(** * The SSH terminal bridge of server/src/index.ts: session relay

    A shallow embedding of the per-connection closure created by
    [wss.on('connection', ...)]: its four mutable variables, the [cleanup]
    helper and every event handler it registers, followed by the properties
    of the relay that the handlers establish.

    Conventions of the embedding.
    - Every handler is a function from the session variables to the new
      variables and the ordered log of the calls it made on the WebSocket,
      on the ssh2 [Client] and on the shell [ClientChannel].
    - [ws.readyState] belongs to the WebSocket library: each handler
      invocation receives the value it would read.
    - [JSON.parse(..) as IncomingMessage] asserts the type of a frame and
      checks nothing, so the properties of a message are JavaScript values
      ([JsValue]): whatever the JSON text carried, undefined when absent.
    - JavaScript numbers are integers, modelled by [Z]; numbers with a
      fraction are not represented.
    - A JavaScript string is modelled by the byte string of its UTF-8
      encoding, so that a [Buffer] and the text decoded from it live in the
      same type and can be compared. *)

From Stdlib Require Import ZArith NArith List String Ascii Bool Lia.
Import ListNotations.
Local Open Scope string_scope.
Local Open Scope list_scope.

(** ** JavaScript values *)

(** A value read from a property of a parsed frame. [JsUndefined] is what
    reading an absent property gives; [JsObject] stands for any array or
    object. *)
Inductive JsValue :=
| JsUndefined
| JsNull
| JsBoolean (b : bool)
| JsNumber (n : Z)
| JsString (s : string)
| JsObject.
Lemma Fin_Proper_eq (p q : Q) : p == q -> num_eq (Fin p) (Fin q).
Proof. intros H; exact H. Qed.

#[export] Instance Fin_Proper : Proper (Qeq ==> num_eq) Fin.
Proof. intros p q H; exact H. Qed.

(** Destructs the numbers related by [num_eq] hypotheses, keeping the
    consistent cases. *)
Ltac num_eq_cases :=
  repeat match goal with
  | H : num_eq ?x ?y |- _ =>
      destruct x, y; simpl in H; try contradiction; subst
  end.

(** Proves that an operation respects [num_eq]: case analysis on the
    operands and on the tests of the operation, which agree on equal
    rationals. *)
Ltac num_proper :=
  repeat (intros ? ? ?); num_eq_cases; simpl;
  repeat break_if; simpl; auto; try reflexivity; q_reflect;
  first [ lra | exfalso; lra | congruence
        | repeat match goal with
                 | H : _ == _ |- _ => try rewrite H; clear H
                 | H : ~ _ == _ |- _ => clear H
                 end; reflexivity ].

#[export] Instance isNaN_Proper : Proper (num_eq ==> eq) isNaN.
Proof. num_proper. Qed.

#[export] Instance is_finite_Proper : Proper (num_eq ==> eq) is_finite.
Proof. num_proper. Qed.

#[export] Instance truthy_Proper : Proper (num_eq ==> eq) truthy.
Proof. num_proper. Qed.

#[export] Instance num_lt_Proper : Proper (num_eq ==> num_eq ==> eq) num_lt.
Proof. num_proper. Qed.

#[export] Instance num_le_Proper : Proper (num_eq ==> num_eq ==> eq) num_le.
Proof. num_proper. Qed.

#[export] Instance num_gt_Proper : Proper (num_eq ==> num_eq ==> eq) num_gt.
Proof. intros x x' Hx y y' Hy; unfold num_gt; rewrite Hx, Hy; reflexivity. Qed.

#[export] Instance num_ge_Proper : Proper (num_eq ==> num_eq ==> eq) num_ge.
Proof. intros x x' Hx y y' Hy; unfold num_ge; rewrite Hx, Hy; reflexivity. Qed.

#[export] Instance num_sub_Proper `{Rounding} :
  Proper (num_eq ==> num_eq ==> num_eq) num_sub.
Proof. num_proper. Qed.

#[export] Instance num_mul_Proper `{Rounding} :
  Proper (num_eq ==> num_eq ==> num_eq) num_mul.
Proof. num_proper. Qed.

#[export] Instance num_div_Proper `{Rounding} :
  Proper (num_eq ==> num_eq ==> num_eq) num_div.
Proof. num_proper. Qed.

#[export] Instance num_or_Proper : Proper (num_eq ==> num_eq ==> num_eq) num_or.
Proof.
  intros x x' Hx y y' Hy. unfold num_or. rewrite Hx.
  destruct (truthy x'); auto.
Qed.

#[export] Instance num_between_Proper :
  Proper (Qeq ==> Qeq ==> num_eq ==> iff) num_between.
Proof.
  intros lo lo' Hlo hi hi' Hhi x y H; num_eq_cases; simpl; try tauto.
  rewrite Hlo, Hhi, H; reflexivity.
Qed.

(** ** Facts on the operations *)

Lemma isNaN_true (x : number) : isNaN x = true <-> x = NaN.
Proof. destruct x; simpl; split; intros; congruence. Qed.

Lemma is_finite_true (x : number) : is_finite x = true <-> exists q, x = Fin q.
Proof.
  destruct x; simpl; split; intros H; eauto; try discriminate;
    destruct H as [q Hq]; discriminate.
Qed.

Lemma is_finite_not_NaN (x : number) : is_finite x = true -> isNaN x = false.
Proof. destruct x; simpl; congruence. Qed.

Lemma is_finite_of_Z (z : Z) : is_finite (of_Z z) = true.
Proof. reflexivity. Qed.

(** Comparisons with NaN are false. *)
Lemma num_lt_NaN_r (x : number) : num_lt x NaN = false.
Proof. destruct x; reflexivity. Qed.

Lemma num_le_NaN_r (x : number) : num_le x NaN = false.
Proof. destruct x; reflexivity. Qed.

Lemma num_le_refl (x : number) : isNaN x = false -> num_le x x = true.
Proof.
  destruct x as [|q|[]]; simpl; intros; try congruence.
  apply Qle_bool_iff. lra.
Qed.

(** On numbers other than NaN, [<] is the negation of [>=]. *)
Lemma num_lt_not_ge (x y : number) :
  isNaN x = false -> isNaN y = false -> num_lt x y = negb (num_ge x y).
Proof.
  unfold num_ge. destruct x as [|p|[]], y as [|q|[]]; simpl; intros; try congruence.
  unfold Qltb, Qle_bool. apply Z.ltb_antisym.
Qed.

Lemma num_le_trans (x y z : number) :
  num_le x y = true -> num_le y z = true -> num_le x z = true.
Proof.
  destruct x as [|p|[]], y as [|q|[]], z as [|r|[]]; simpl; intros; try congruence.
  q_reflect. lra.
Qed.

(** [x || y] is truthy as soon as [y] is: a range [d || 1] is neither zero
    nor NaN. *)
Lemma num_or_truthy (x y : number) : truthy y = true -> truthy (num_or x y) = true.
Proof. unfold num_or. destruct (truthy x) eqn:E; auto. Qed.

Lemma truthy_not_NaN (x : number) : truthy x = true -> isNaN x = false.
Proof. destruct x; simpl; congruence. Qed.

Lemma truthy_Fin (q : Q) : truthy (Fin q) = true <-> ~ q == 0.
Proof. simpl. rewrite negb_true_iff. apply Qeq_bool_false. Qed.

(** Integers *)

Lemma of_Z_inj (a b : Z) : of_Z a = of_Z b -> a = b.
Proof. unfold of_Z, inject_Z. congruence. Qed.

Lemma num_lt_of_Z (a b : Z) : num_lt (of_Z a) (of_Z b) = (a <? b)%Z.
Proof. simpl. unfold Qltb. simpl. rewrite !Z.mul_1_r. reflexivity. Qed.

Lemma num_le_of_Z (a b : Z) : num_le (of_Z a) (of_Z b) = (a <=? b)%Z.
Proof. simpl. unfold Qle_bool. simpl. rewrite !Z.mul_1_r. reflexivity. Qed.

Lemma num_eq_of_Z (a b : Z) : num_eq (of_Z a) (of_Z b) <-> a = b.
Proof. simpl. rewrite inject_Z_injective. reflexivity. Qed.

#[export] Hint Rewrite num_lt_NaN_r num_le_NaN_r num_lt_of_Z num_le_of_Z : js_rw.

(** ** [<] is a strict order on the numbers other than NaN *)

(** Case analysis on numbers, then linear arithmetic on the rationals. *)
Ltac num_cases :=
  repeat match goal with
  | x : number |- _ => destruct x as [|?|[]]
  end; simpl in *; try congruence; q_reflect; try lra.

Lemma num_lt_NaN_l (x : number) : num_lt NaN x = false.
Proof. reflexivity. Qed.

Lemma num_lt_irrefl (x : number) : num_lt x x = false.
Proof. num_cases. Qed.

Lemma num_lt_trans (x y z : number) :
  num_lt x y = true -> num_lt y z = true -> num_lt x z = true.
Proof. intros; num_cases. Qed.

Lemma num_lt_negtrans (x y z : number) :
  isNaN y = false -> num_lt x y = false -> num_lt y z = false -> num_lt x z = false.
Proof. intros; num_cases. Qed.

Lemma num_lt_false_le (x y : number) :
  isNaN x = false -> isNaN y = false -> num_lt x y = false -> num_le y x = true.
Proof. intros; num_cases. Qed.

Lemma num_lt_le (x y : number) : num_lt x y = true -> num_le x y = true.
Proof. intros; num_cases. Qed.

Lemma num_le_antisym_of_Z (a b : Z) :
  num_le (of_Z a) (of_Z b) = true -> num_le (of_Z b) (of_Z a) = true -> a = b.
Proof. rewrite !num_le_of_Z. lia. Qed.

Lemma num_lt_total_of_Z (a b : Z) :
  num_lt (of_Z a) (of_Z b) = false -> num_lt (of_Z b) (of_Z a) = false -> a = b.
Proof. rewrite !num_lt_of_Z. lia. Qed.

#[export] Hint Resolve num_lt_irrefl num_lt_trans num_lt_negtrans : js.

(** ** Rounded arithmetic *)

Section RoundingFacts.
Context `{Rounding}.
Implicit Types (p q : Q) (x y : number).

Lemma round_Z_small (z : Z) : (Z.abs z <= 2 ^ 53)%Z -> round_Z z = of_Z z.
Proof. apply round_integer. Qed.

Lemma round_Z_not_NaN (z : Z) : isNaN (round_Z z) = false.
Proof. apply round_not_NaN. Qed.

Lemma round_0 : round 0 = of_Z 0.
Proof. apply (round_integer 0). vm_compute. discriminate. Qed.

Lemma round_1 : round 1 = of_Z 1.
Proof. apply (round_integer 1). vm_compute. discriminate. Qed.

(** A value between two integers that are exact rounds to a finite number
    between them. *)
Lemma round_between (a b : Z) q :
  (Z.abs a <= 2 ^ 53)%Z -> (Z.abs b <= 2 ^ 53)%Z ->
  inject_Z a <= q <= inject_Z b ->
  num_between (inject_Z a) (inject_Z b) (round q).
Proof.
  intros Ha Hb [Haq Hqb].
  pose proof (round_mono _ _ Haq) as H1. pose proof (round_mono _ _ Hqb) as H2.
  rewrite round_integer in H1, H2 by assumption.
  destruct (round q) as [|r|[]]; simpl in *; try discriminate.
  q_reflect. split; assumption.
Qed.

Lemma rounded_not_NaN x : rounded x -> isNaN x = false.
Proof. intros [q ->]. apply round_not_NaN. Qed.

Lemma rounded_of_Z (z : Z) : (Z.abs z <= 2 ^ 53)%Z -> rounded (of_Z z).
Proof. intros Hz. exists (inject_Z z). symmetry. apply round_integer, Hz. Qed.

(** A finite rounded number is a fixed point of the rounding. *)
Lemma rounded_Fin q : rounded (Fin q) -> round q = Fin q.
Proof. intros [p Hp]. symmetry in Hp. apply (round_idem p q Hp). Qed.

(** Two rounded numbers that are equal as numbers are the same. *)
Lemma rounded_eq x y : rounded x -> rounded y -> num_eq x y -> x = y.
Proof.
  intros Hx Hy. destruct x as [|p|a], y as [|q|b]; simpl; try contradiction; auto.
  - intros Hpq. rewrite <- (rounded_Fin p Hx), <- (rounded_Fin q Hy), Hpq. reflexivity.
  - congruence.
Qed.

(** [<] is total on the rounded numbers. *)
Lemma rounded_lt_total x y :
  rounded x -> rounded y -> num_lt x y = false -> num_lt y x = false -> x = y.
Proof.
  intros Hx Hy H1 H2. apply rounded_eq; auto.
  apply rounded_not_NaN in Hx, Hy.
  destruct x as [|p|[]], y as [|q|[]]; simpl in *; try congruence.
  q_reflect. lra.
Qed.

(** The quotient of [s] by [r] with [0 <= s <= r] is within [[0, 1]]. *)
Lemma num_div_unit (s r : Q) :
  0 <= s <= r -> 0 < r -> num_between 0 1 (num_div (Fin s) (Fin r)).
Proof.
  intros [Hs Hsr] Hr. simpl.
  rewrite (proj2 (Qeq_bool_false r 0)) by lra.
  apply (round_between 0 1); try (vm_compute; discriminate).
  change (inject_Z 0) with 0. change (inject_Z 1) with 1.
  split; [apply Qle_shift_div_l | apply Qle_shift_div_r]; lra.
Qed.

(** A number within [[0, 1]] times a positive exact integer [k] is within
    [[0, k]]. *)
Lemma num_mul_between x (k : Z) :
  (0 <= k <= 2 ^ 53)%Z -> num_between 0 1 x ->
  num_between 0 (inject_Z k) (num_mul x (of_Z k)).
Proof.
  intros Hk Hx. destruct x as [|q|]; simpl in Hx; try contradiction. simpl.
  apply (round_between 0 k); [vm_compute; discriminate | lia |].
  assert (Hk0 : 0 <= inject_Z k) by (change 0 with (inject_Z 0); rewrite <- Zle_Qle; lia).
  destruct Hx as [Hq0 Hq1]. change (inject_Z 0) with 0.
  split; [apply Qmult_le_0_compat; assumption|].
  rewrite <- (Qmult_1_l (inject_Z k)) at 2. apply Qmult_le_compat_r; assumption.
Qed.

(** Division by a positive number and multiplication by one are monotone. *)
Lemma num_div_mono (a b r : Q) :
  0 < r -> a <= b -> num_le (num_div (Fin a) (Fin r)) (num_div (Fin b) (Fin r)) = true.
Proof.
  intros Hr Hab. simpl. rewrite (proj2 (Qeq_bool_false r 0)) by lra.
  apply round_mono. unfold Qdiv. apply Qmult_le_compat_r; [exact Hab|].
  apply Qinv_le_0_compat. lra.
Qed.

Lemma num_mul_mono (a b k : Q) :
  0 <= k -> a <= b -> num_le (num_mul (Fin a) (Fin k)) (num_mul (Fin b) (Fin k)) = true.
Proof. intros Hk Hab. simpl. apply round_mono, Qmult_le_compat_r; assumption. Qed.

Lemma num_sub_mono (a b m : Q) :
  a <= b -> num_le (num_sub (Fin a) (Fin m)) (num_sub (Fin b) (Fin m)) = true.
Proof. intros Hab. simpl. apply round_mono. lra. Qed.

(** The difference of a value and a smaller one is not negative. *)
Lemma num_sub_nonneg (a m : Q) : m <= a -> num_le (of_Z 0) (num_sub (Fin a) (Fin m)) = true.
Proof. intros Hm. rewrite <- round_0. simpl. apply round_mono. lra. Qed.

End RoundingFacts.

(** ** The instances *)

Lemma Qred_inject_Z (z : Z) : Qred (inject_Z z) = inject_Z z.
Proof.
  unfold Qred, inject_Z.
  pose proof (Z.ggcd_gcd z 1) as Hg. pose proof (Z.ggcd_correct_divisors z 1) as Hd.
  destruct (Z.ggcd z 1) as [g [a b]]. simpl in Hg, Hd. rewrite Z.gcd_1_r in Hg. subst g.
  destruct Hd as [-> Hb]. rewrite Z.mul_1_l in Hb. subst b. rewrite Z.mul_1_l. reflexivity.
Qed.

Lemma Qred_Qred (q : Q) : Qred (Qred q) = Qred q.
Proof. apply Qred_complete, Qred_correct. Qed.

Lemma exact_round_Proper : Proper (Qeq ==> eq) exact_round.
Proof. intros p q Hpq. unfold exact_round. f_equal. apply Qred_complete, Hpq. Qed.

Lemma exact_round_mono (p q : Q) :
  p <= q -> num_le (exact_round p) (exact_round q) = true.
Proof. intros Hpq. simpl. apply Qle_bool_iff. rewrite !Qred_correct. exact Hpq. Qed.

Lemma exact_round_integer (z : Z) :
  (Z.abs z <= 2 ^ 53)%Z -> exact_round (inject_Z z) = of_Z z.
Proof. intros _. unfold exact_round, of_Z. f_equal. apply Qred_inject_Z. Qed.

Lemma exact_round_idem (p q : Q) : exact_round p = Fin q -> exact_round q = Fin q.
Proof. unfold exact_round. intros [= <-]. f_equal. apply Qred_Qred. Qed.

**WHAT YOU WILL DO:**
Reproduce exactly the entries above, limited to the lines from the one with "(** ** Rounded arithmetic *)" through the one with "(Z.abs a <= 2", both included.

**SOLUTION FOR THIS TASK:**
(** ** Rounded arithmetic *)

Section RoundingFacts.
Context `{Rounding}.
Implicit Types (p q : Q) (x y : number).

Lemma round_Z_small (z : Z) : (Z.abs z <= 2 ^ 53)%Z -> round_Z z = of_Z z.
Proof. apply round_integer. Qed.

Lemma round_Z_not_NaN (z : Z) : isNaN (round_Z z) = false.
Proof. apply round_not_NaN. Qed.

Lemma round_0 : round 0 = of_Z 0.
Proof. apply (round_integer 0). vm_compute. discriminate. Qed.

Lemma round_1 : round 1 = of_Z 1.
Proof. apply (round_integer 1). vm_compute. discriminate. Qed.

(** A value between two integers that are exact rounds to a finite number
    between them. *)
Lemma round_between (a b : Z) q :
  (Z.abs a <= 2 ^ 53)%Z -> (Z.abs b <= 2 ^ 53)%Z ->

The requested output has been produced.